Prof. Schulz diskutiert in seinem Kommentar [1] die Ergebnisse der kürzlich publizierten klinischen Studie von Susalit et al. [2], in der die Wirksamkeit von Olivenblättern gegen Hypertonie im Vergleich zum blutdrucksenkenden Arzneistoff Captopril untersucht wurde. Hiermit möchten wir Stellung nehmen zu den diskutierten Schwächen dieser Studie.

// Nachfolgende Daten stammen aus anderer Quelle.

(* ===== verification/Frame.v ===== *)
(** * Frame: the pandas objects the engine works on

    A [frame] is a [DataFrame] (the RowBatch of the specification): the
    list of its column names and its rows, every row a list of cells in
    column order.  A [series] is a column.  The operations are those the
    sources call on them: [len], [df[col]], [isnull], [sum], [dropna],
    [head], and the sum of the values of a dict of counts.  They are
    pandas code, modelled from its documented behaviour. *)

From S2P Require Import Prelude Value.

(** ** Data *)

Abbreviation series := (list py_value).

(** The dtype of a column. *)
Inductive dtype : Type := Int64 | Float64 | Bool | Object.

Record frame : Type := Frame {
  columns : list string;
  dtypes : list dtype;
  rows : list (list py_value);
}.

#[global] Instance dtype_eq_dec : EqDecision dtype.
Proof. solve_decision. Defined.
#[global] Instance frame_eq_dec : EqDecision frame.
Proof. solve_decision. Defined.

(** [str(dtype)] *)
Definition dtype_str (d : dtype) : string :=
  match d with
  | Int64 => "int64"
  | Float64 => "float64"
  | Bool => "bool"
  | Object => "object"
  end.

(** Column names are distinct, every column has a dtype and every row a
    cell per column. *)
Definition frame_wf (df : frame) : Prop :=
  NoDup (columns df) ∧ length (dtypes df) = length (columns df) ∧
  Forall (λ r, length r = length (columns df)) (rows df).

#[global] Instance frame_wf_dec df : Decision (frame_wf df).
Proof. unfold frame_wf. apply _. Defined.

(** ** Operations *)

(** [len(df)] *)
Definition len (df : frame) : nat := length (rows df).

(** The position of a column name. *)
Definition col_index (cols : list string) (col : string) : option nat :=
  fst <$> list_find (λ c, c = col) cols.

(** The cell of a row at a position; a cell a row lacks reads as NaN. *)
Definition cell (i : nat) (row : list py_value) : py_value :=
  default PyNaN (row !! i).

(** The column at a position. *)
Definition column (i : nat) (rs : list (list py_value)) : series :=
  cell i <$> rs.

(** [df[col]]: a [KeyError] when [df] has no such column. *)
Definition getitem (df : frame) (col : string) : result series :=
  match col_index (columns df) col with
  | Some i => Ok (column i (rows df))
  | None => Raise (KeyError col)
  end.

(** [df[col].dtype] *)
Definition getdtype (df : frame) (col : string) : result dtype :=
  match col_index (columns df) col with
  | Some i => Ok (default Object (dtypes df !! i))
  | None => Raise (KeyError col)
  end.

(** [d[key]] on a dict. *)
Definition dict_get {V} (d : gmap string V) (key : string) : result V :=
  match d !! key with
  | Some v => Ok v
  | None => Raise (KeyError key)
  end.

(** [s.isnull()] *)
Definition isnull (s : series) : list bool := is_missing <$> s.

(** [int(s.isnull().sum())] *)
Definition count_missing (s : series) : nat := count_true (isnull s).

(** [s.dropna()] *)
Definition dropna (s : series) : series :=
  filter (λ v, is_missing v = false) s.

(** [s.head(n)] and the slice [s[:n]] *)
Definition head (n : nat) (s : series) : series := take n s.

(** [{key: f(key) for key in keys}] *)
Definition dict_of_keys {V} (f : string → V) (keys : list string)
    : gmap string V :=
  list_to_map ((λ k, (k, f k)) <$> keys).

(** [sum(d.values())] of a dict of counts. *)
Definition dict_sum (d : gmap string nat) : nat :=
  map_fold (λ _ v acc, acc + v) 0 d.

(** The frame with the columns and types of [df] and the rows [rs]. *)
Definition with_rows (df : frame) (rs : list (list py_value)) : frame :=
  {| columns := columns df; dtypes := dtypes df; rows := rs |}.

(** ** Columns *)

Section columns.
Implicit Types (cols : list string) (col : string) (i : nat).
Implicit Types (rs : list (list py_value)) (s : series) (df : frame).

Lemma col_index_Some cols col i :
  col_index cols col = Some i → cols !! i = Some col.
Proof.
  unfold col_index. intros Hf.
  destruct (list_find _ cols) as [[j c]|] eqn:Hfind; simplify_eq /=.
  apply list_find_Some in Hfind. naive_solver.
Qed.

Lemma col_index_None cols col : col_index cols col = None ↔ col ∉ cols.
Proof.
  unfold col_index. rewrite fmap_None, list_find_None, Forall_forall.
  naive_solver.
Qed.

Lemma col_index_lookup cols col i :
  NoDup cols → cols !! i = Some col → col_index cols col = Some i.
Proof.
  intros Hnd Hi. unfold col_index.
  destruct (list_find _ cols) as [[j c]|] eqn:Hfind; simpl.
  - apply list_find_Some in Hfind as (Hj & -> & _).
    f_equal. by eapply NoDup_lookup.
  - apply list_find_None, Forall_forall with (x := col) in Hfind; [done|].
    by eapply list_elem_of_lookup_2.
Qed.

Lemma col_index_lt cols col i : col_index cols col = Some i → i < length cols.
Proof. intros ?%col_index_Some. by eapply lookup_lt_Some. Qed.

Lemma getitem_Ok df col s :
  getitem df col = Ok s ↔
  ∃ i, col_index (columns df) col = Some i ∧ s = column i (rows df).
Proof. unfold getitem. case_match; naive_solver. Qed.

Lemma getitem_Raise df col e :
  getitem df col = Raise e ↔ (col ∉ columns df) ∧ e = KeyError col.
Proof.
  unfold getitem. rewrite <-col_index_None. case_match; naive_solver.
Qed.

Lemma getitem_with_rows df rs col i :
  col_index (columns df) col = Some i →
  getitem (with_rows df rs) col = Ok (column i rs).
Proof. intros Hi. unfold getitem. simpl. by rewrite Hi. Qed.


Lemma with_rows_wf df rs :
  frame_wf df → Forall (λ r, length r = length (columns df)) rs →
  frame_wf (with_rows df rs).
Proof. intros (? & ? & _) ?. by split_and!. Qed.

Lemma column_app i rs1 rs2 : column i (rs1 ++ rs2) = column i rs1 ++ column i rs2.
Proof. apply fmap_app. Qed.

Lemma column_length i rs : length (column i rs) = length rs.
Proof. apply length_fmap. Qed.

Lemma column_take i n rs : column i (take n rs) = take n (column i rs).
Proof. apply fmap_take. Qed.

Lemma column_drop i n rs : column i (drop n rs) = drop n (column i rs).
Proof. apply fmap_drop. Qed.

End columns.

(** ** Missing values *)

Section missing.
Implicit Types (s : series) (rs : list (list py_value)).

Lemma count_true_app bs1 bs2 :
  count_true (bs1 ++ bs2) = count_true bs1 + count_true bs2.
Proof. unfold count_true. by rewrite filter_app, length_app. Qed.

Lemma count_true_le bs : count_true bs ≤ length bs.
Proof. apply length_filter. Qed.

Lemma count_missing_nil : count_missing [] = 0.
Proof. done. Qed.

Lemma count_missing_cons v s :
  count_missing (v :: s) = (if is_missing v then 1 else 0) + count_missing s.
Proof. unfold count_missing, isnull. by rewrite fmap_cons, count_true_cons. Qed.

Lemma count_missing_app s1 s2 :
  count_missing (s1 ++ s2) = count_missing s1 + count_missing s2.
Proof. unfold count_missing, isnull. by rewrite fmap_app, count_true_app. Qed.

Lemma count_missing_le s : count_missing s ≤ length s.
Proof.
  unfold count_missing, isnull. etrans; [apply count_true_le|].
  by rewrite length_fmap.
Qed.

Lemma dropna_app s1 s2 : dropna (s1 ++ s2) = dropna s1 ++ dropna s2.
Proof. apply filter_app. Qed.

Lemma dropna_not_missing s v : v ∈ dropna s → is_missing v = false.
Proof. unfold dropna. by intros [? _]%list_elem_of_filter. Qed.

Lemma dropna_cons v s :
  dropna (v :: s) = if is_missing v then dropna s else v :: dropna s.
Proof. unfold dropna. rewrite filter_cons. destruct (is_missing v); by case_decide. Qed.

Lemma dropna_length s : length (dropna s) + count_missing s = length s.
Proof.
  induction s as [|v s IH]; [done|].
  rewrite count_missing_cons, dropna_cons. destruct (is_missing v); simpl; lia.
Qed.

Lemma dropna_no_missing s : count_missing s = 0 → dropna s = s.
Proof.
  induction s as [|v s IH]; [done|]. rewrite count_missing_cons, dropna_cons.
  destruct (is_missing v); [lia|]. intros. f_equal. by apply IH.
Qed.

Lemma dropna_idemp s : dropna (dropna s) = dropna s.
Proof.
  induction s as [|v s IH]; [done|]. rewrite dropna_cons.
  destruct (is_missing v) eqn:Hv; [done|]. by rewrite dropna_cons, Hv, IH.
Qed.

Lemma sum_list_fmap_add {A} (f g : A → nat) (l : list A) :
  sum_list ((λ x, f x + g x) <$> l) = sum_list (f <$> l) + sum_list (g <$> l).
Proof. induction l as [|x l IH]; csimpl; lia. Qed.

Lemma count_missing_cells r :
  sum_list ((λ i, if is_missing (cell i r) then 1 else 0) <$> seq 0 (length r))
  = count_missing r.
Proof.
  induction r as [|v r IH]; [done|].
  rewrite count_missing_cons, <-IH. simpl. f_equal.
  by rewrite <-fmap_S_seq, <-list_fmap_compose.
Qed.

(** Counting the missing cells of a table by columns or by rows gives the
    same number. *)
Lemma count_missing_columns n rs :
  Forall (λ r, length r = n) rs →
  sum_list ((λ i, count_missing (column i rs)) <$> seq 0 n)
  = sum_list (count_missing <$> rs).
Proof.
  induction 1 as [|r rs Hr _ IH].
  { simpl. by rewrite sum_list_fmap_const, Nat.mul_0_r. }
  rewrite fmap_cons. simpl.
  rewrite <-IH, <-(count_missing_cells r), Hr, <-sum_list_fmap_add.
  f_equal. apply list_fmap_ext. intros _ i _. apply count_missing_cons.
Qed.

End missing.

(** ** Dicts *)

Section dict.
Context {V : Type}.
Implicit Types (d : gmap string V) (f g : string → V).
Implicit Types (keys : list string) (k : string).

Lemma dict_get_Ok d k v : dict_get d k = Ok v ↔ d !! k = Some v.
Proof. unfold dict_get. case_match; naive_solver. Qed.

Lemma lookup_dict_of_keys f keys k :
  dict_of_keys f keys !! k = if decide (k ∈ keys) then Some (f k) else None.
Proof.
  unfold dict_of_keys. induction keys as [|k' keys IH]; csimpl.
  { rewrite lookup_empty. destruct (decide (k ∈ [])); [set_solver|done]. }
  destruct (decide (k' = k)) as [->|Hne].
  - by rewrite lookup_insert_eq, decide_True by set_solver.
  - rewrite lookup_insert_ne, IH by done.
    repeat case_decide; set_solver.
Qed.

Lemma lookup_dict_of_keys_Some f keys k :
  k ∈ keys → dict_of_keys f keys !! k = Some (f k).
Proof. intros. by rewrite lookup_dict_of_keys, decide_True. Qed.

Lemma dict_get_dict_of_keys f keys k :
  k ∈ keys → dict_get (dict_of_keys f keys) k = Ok (f k).
Proof. intros. unfold dict_get. by rewrite lookup_dict_of_keys_Some. Qed.

Lemma dict_of_keys_ext f g keys :
  (∀ k, k ∈ keys → f k = g k) → dict_of_keys f keys = dict_of_keys g keys.
Proof.
  intros Hfg. apply map_eq. intros k. rewrite !lookup_dict_of_keys.
  case_decide; [|done]. f_equal. by apply Hfg.
Qed.

Lemma dict_of_keys_insert f keys k v :
  k ∈ keys →
  <[k := v]> (dict_of_keys f keys) = dict_of_keys (<[k := v]> f) keys.
Proof.
  intros Hk. apply map_eq. intros k'. rewrite lookup_dict_of_keys.
  destruct (decide (k = k')) as [->|Hne].
  - by rewrite lookup_insert_eq, decide_True, fn_lookup_insert.
  - by rewrite lookup_insert_ne, fn_lookup_insert_ne, lookup_dict_of_keys.
Qed.

Lemma dict_of_keys_lookup_inv f keys k v :
  dict_of_keys f keys !! k = Some v → k ∈ keys ∧ v = f k.
Proof. rewrite lookup_dict_of_keys. case_decide; naive_solver. Qed.

End dict.

Lemma fmap_dict_of_keys {V W} (h : V → W) (f : string → V) keys :
  h <$> dict_of_keys f keys = dict_of_keys (h ∘ f) keys.
Proof.
  apply map_eq. intros k. rewrite lookup_fmap, !lookup_dict_of_keys.
  by destruct (decide (k ∈ keys)).
Qed.

Lemma dict_sum_insert (d : gmap string nat) k n :
  d !! k = None → dict_sum (<[k := n]> d) = dict_sum d + n.
Proof.
  intros. unfold dict_sum. rewrite map_fold_insert_L; [done| |done].
  intros. lia.
Qed.

(** The sum of the values of a dict built from distinct keys. *)
Lemma dict_sum_dict_of_keys (f : string → nat) keys :
  NoDup keys → dict_sum (dict_of_keys f keys) = sum_list (f <$> keys).
Proof.
  induction 1 as [|k keys Hk _ IH]; csimpl; [done|].
  unfold dict_of_keys in *. csimpl. rewrite dict_sum_insert, IH; [lia|].
  apply not_elem_of_list_to_map_1. rewrite <-list_fmap_compose. simpl.
  by rewrite list_fmap_id.
Qed.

Der Autor kommentiert einerseits, dass eine Senkung im einstelligen Bereich nicht ausreichend im praktischen Nutzen für die Behandlung von Bluthochdruckbetroffenen sei. Der Olivenblätterextrakt senkte den systolischen Blutdruck im Mittel um 11,5 mmHg, den diastolischen um 4,8 mmHg. Die Größe dieser Senkung ist effektiv, zumindest für den systolischen Blutdruck, also zweistellig. Das primäre Ziel für hypertensive Patienten ist die maximal langfristige Reduktion des kardiovaskulären Risikos, die über die Behandlung des erhöhten Blutdrucks per se und der assoziierten Risikofaktoren zu erreichen ist. Dazu werden um 10–15 mmHg systolisch bzw. 5–10 mmHg diastolisch tiefere Blutdruckwerte gefordert, gemäß WHO-Leitlinien [3]. Außerdem wirken sich schon geringe Blutdrucksenkungen positiv auf die Gesundheit aus: Besonders bei Patienten im mittleren und höheren Lebensalter (wie in der Studie) haben tiefere Blutdruckwerte bis auf 115/75 mmHg signifikante Auswirkungen auf die Wahrscheinlichkeit vaskulärer Mortalität [4]. In dieser Hinsicht ist die mit dem Olivenblätterextrakt erzielte Senkung von klinischer Bedeutung.

Obwohl die absolute Senkung des Blutdrucks für die Behandlung der Hypertonie sicherlich wichtig ist, ist gemäß internationaler Organisationen (ESH-ESC, JNC) der Zielblutdruck selbst noch wichtiger, welcher für alle Hypertoniker angestrebt werden sollte [5], [6]: Es wird empfohlen, bei Hypertonikern 1. oder 2. Grades mit geringem oder moderatem kardiovaskulären Risiko den syst. Blutdruck auf Werte unter 140 mmHg zu senken. Dieses ist der Grenzwert, oberhalb dessen das Risiko einer Schädigung kardiovaskulärer Organe signifikant zu steigen beginnt. In der Studie von Susalit et al. erreichte der größte Teil der Teilnehmer sowohl in der Olivenblätterextrakt- als auch in der Captopril-Gruppe dieses Ziel, nämlich 72,2 bzw. 88,2% (unpublizierte Daten). Im Vergleich miteinander waren diese Daten zwar statistisch signifikant unterschiedlich (p = 0,025), jedoch vergleichbar mit den Erfolgsraten von verschiedenen blutdrucksenkenden Arzneimitteln (inkl. Captopril 25–100 mg/d) nach einem Jahr Behandlungszeit als Monotherapie, wie in einer früher publizierten großen placebokontrollierten klinischen Studie ermittelt wurde [7].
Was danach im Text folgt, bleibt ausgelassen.